# Records for the exercise:
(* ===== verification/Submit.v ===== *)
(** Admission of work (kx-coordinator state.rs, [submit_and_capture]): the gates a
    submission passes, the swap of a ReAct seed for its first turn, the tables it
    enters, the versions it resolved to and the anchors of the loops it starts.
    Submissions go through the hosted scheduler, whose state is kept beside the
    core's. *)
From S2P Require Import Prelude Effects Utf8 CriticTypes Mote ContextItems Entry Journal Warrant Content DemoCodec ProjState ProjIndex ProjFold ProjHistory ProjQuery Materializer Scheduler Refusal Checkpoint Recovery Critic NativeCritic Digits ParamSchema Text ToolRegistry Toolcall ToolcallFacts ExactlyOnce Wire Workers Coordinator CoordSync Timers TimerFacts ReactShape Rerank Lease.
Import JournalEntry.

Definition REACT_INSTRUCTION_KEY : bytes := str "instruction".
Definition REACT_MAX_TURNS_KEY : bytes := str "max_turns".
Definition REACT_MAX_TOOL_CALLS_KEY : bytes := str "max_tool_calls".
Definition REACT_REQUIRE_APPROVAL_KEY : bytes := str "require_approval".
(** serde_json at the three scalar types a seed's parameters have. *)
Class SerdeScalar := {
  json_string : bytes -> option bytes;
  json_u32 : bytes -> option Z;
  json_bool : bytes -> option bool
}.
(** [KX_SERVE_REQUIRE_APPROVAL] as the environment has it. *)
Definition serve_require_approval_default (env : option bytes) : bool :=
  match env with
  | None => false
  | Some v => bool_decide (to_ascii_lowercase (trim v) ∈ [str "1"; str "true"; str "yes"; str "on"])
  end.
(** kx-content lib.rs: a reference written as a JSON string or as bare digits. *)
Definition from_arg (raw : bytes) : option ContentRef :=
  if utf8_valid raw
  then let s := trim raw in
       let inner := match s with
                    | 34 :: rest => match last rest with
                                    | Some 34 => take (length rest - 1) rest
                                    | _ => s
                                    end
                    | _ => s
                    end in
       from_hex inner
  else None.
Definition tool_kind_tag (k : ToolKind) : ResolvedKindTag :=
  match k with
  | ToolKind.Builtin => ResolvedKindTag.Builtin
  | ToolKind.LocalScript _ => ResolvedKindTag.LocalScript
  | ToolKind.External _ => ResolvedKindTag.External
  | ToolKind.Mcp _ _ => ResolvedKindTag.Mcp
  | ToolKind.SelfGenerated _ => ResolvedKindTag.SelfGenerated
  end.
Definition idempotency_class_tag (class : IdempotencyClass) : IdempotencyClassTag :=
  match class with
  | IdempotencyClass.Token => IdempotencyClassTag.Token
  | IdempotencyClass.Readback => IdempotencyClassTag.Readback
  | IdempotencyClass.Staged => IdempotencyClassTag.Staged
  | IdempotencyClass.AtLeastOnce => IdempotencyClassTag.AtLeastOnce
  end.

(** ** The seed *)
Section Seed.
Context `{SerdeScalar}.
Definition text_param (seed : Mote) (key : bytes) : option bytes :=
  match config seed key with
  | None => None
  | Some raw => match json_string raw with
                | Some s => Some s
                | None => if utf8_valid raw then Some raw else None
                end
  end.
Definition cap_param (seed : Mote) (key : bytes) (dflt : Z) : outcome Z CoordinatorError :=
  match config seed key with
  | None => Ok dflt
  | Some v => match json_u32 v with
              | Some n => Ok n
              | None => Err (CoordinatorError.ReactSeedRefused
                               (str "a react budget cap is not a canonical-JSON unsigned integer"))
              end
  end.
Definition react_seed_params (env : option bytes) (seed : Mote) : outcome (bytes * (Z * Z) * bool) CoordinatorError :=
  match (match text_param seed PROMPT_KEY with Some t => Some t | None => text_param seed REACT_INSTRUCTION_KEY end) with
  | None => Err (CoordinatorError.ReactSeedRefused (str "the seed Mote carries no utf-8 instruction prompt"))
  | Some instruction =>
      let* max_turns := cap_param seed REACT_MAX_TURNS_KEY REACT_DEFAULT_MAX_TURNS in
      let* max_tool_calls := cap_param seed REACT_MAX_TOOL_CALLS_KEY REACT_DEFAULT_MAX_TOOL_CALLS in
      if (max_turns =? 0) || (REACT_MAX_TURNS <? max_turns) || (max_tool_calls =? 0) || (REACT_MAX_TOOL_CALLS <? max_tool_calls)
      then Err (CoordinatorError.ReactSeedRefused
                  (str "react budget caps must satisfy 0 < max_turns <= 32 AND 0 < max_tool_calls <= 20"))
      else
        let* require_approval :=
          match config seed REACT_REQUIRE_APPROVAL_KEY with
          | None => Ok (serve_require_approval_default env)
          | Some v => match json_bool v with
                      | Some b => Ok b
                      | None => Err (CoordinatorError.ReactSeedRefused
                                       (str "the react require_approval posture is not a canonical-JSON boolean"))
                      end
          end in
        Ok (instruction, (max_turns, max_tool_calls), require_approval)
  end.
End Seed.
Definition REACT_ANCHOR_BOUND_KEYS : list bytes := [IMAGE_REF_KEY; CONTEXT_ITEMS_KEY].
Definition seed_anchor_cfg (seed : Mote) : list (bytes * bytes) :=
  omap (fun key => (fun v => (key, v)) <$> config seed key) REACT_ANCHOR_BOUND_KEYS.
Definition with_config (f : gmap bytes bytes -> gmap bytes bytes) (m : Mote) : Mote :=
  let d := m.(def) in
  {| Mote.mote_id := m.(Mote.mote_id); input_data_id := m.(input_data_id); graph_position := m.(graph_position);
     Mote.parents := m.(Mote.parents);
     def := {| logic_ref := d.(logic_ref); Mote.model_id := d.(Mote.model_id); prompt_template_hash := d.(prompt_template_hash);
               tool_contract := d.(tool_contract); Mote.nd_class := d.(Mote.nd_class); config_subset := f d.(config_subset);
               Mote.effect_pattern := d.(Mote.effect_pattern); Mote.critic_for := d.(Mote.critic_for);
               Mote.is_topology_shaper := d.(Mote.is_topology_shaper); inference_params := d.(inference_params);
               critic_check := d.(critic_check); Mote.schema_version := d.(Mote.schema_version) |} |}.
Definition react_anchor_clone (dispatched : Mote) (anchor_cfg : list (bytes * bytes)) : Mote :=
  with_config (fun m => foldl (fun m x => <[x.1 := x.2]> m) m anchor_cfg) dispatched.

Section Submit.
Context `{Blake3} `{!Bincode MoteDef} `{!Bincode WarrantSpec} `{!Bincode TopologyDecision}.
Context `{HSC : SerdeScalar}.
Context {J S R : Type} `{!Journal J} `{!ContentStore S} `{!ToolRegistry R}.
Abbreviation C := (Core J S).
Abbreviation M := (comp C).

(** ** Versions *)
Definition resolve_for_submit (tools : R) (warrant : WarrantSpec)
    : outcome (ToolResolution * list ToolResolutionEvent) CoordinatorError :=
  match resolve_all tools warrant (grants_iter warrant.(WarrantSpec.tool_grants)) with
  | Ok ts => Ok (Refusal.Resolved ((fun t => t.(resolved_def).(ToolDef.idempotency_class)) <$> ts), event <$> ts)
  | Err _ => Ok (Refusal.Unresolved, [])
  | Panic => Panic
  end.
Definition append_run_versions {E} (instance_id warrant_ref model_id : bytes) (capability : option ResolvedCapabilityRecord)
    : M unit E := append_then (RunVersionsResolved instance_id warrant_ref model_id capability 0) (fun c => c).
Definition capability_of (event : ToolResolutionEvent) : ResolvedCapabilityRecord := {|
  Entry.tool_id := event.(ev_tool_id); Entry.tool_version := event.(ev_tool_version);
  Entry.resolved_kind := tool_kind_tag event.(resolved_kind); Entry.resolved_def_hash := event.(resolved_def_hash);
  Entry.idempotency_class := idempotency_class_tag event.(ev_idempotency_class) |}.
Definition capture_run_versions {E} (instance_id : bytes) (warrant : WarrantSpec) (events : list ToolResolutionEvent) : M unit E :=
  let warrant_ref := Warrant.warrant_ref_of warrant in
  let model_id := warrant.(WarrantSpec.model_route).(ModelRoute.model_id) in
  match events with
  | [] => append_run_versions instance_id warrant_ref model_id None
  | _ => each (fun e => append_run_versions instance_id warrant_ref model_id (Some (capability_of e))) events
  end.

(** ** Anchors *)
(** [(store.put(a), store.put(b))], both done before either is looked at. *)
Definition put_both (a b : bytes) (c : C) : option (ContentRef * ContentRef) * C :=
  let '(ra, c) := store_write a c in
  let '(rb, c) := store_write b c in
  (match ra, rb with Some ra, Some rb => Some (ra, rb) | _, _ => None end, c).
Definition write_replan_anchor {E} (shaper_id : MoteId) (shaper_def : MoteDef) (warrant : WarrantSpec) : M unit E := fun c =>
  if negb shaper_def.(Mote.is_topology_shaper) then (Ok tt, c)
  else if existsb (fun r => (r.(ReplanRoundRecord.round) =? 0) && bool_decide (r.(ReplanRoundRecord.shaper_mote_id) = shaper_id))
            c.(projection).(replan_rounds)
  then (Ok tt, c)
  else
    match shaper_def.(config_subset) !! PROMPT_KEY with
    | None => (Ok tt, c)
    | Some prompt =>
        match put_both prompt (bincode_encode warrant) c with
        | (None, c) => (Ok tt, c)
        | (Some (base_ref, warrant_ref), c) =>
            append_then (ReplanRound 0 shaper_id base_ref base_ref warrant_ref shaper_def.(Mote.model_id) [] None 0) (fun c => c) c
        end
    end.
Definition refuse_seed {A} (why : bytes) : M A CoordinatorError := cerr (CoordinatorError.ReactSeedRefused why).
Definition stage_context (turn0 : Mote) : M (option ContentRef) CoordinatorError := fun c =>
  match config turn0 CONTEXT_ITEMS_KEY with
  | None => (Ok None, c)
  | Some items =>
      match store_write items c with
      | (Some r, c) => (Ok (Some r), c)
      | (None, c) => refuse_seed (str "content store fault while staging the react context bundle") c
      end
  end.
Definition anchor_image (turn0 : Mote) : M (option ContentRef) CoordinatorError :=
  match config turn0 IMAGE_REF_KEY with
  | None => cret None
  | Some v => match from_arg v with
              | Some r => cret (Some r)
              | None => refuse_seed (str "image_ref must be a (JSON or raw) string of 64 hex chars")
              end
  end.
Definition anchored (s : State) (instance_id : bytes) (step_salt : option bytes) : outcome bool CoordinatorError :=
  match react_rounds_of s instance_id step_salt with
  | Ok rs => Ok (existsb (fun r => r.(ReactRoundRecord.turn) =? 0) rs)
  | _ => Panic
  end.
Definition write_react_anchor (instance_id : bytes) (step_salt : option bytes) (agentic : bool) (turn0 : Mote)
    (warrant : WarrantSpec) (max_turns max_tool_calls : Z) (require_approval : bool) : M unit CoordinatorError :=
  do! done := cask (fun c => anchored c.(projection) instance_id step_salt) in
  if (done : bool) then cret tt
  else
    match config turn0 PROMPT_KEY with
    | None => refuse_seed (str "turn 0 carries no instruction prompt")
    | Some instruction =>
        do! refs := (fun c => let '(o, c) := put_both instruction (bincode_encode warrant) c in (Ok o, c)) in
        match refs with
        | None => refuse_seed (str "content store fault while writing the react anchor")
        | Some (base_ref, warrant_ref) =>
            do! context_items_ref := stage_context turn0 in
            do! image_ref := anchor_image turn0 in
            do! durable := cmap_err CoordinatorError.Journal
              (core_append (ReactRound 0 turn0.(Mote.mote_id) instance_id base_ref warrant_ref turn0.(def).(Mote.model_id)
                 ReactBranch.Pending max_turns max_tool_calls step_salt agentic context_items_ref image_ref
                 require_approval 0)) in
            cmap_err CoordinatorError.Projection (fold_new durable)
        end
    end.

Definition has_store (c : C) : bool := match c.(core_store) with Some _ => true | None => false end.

# Description of the task:
Copy each line of the data above that holds "inner".

# Result:
       let inner := match s with
       from_hex inner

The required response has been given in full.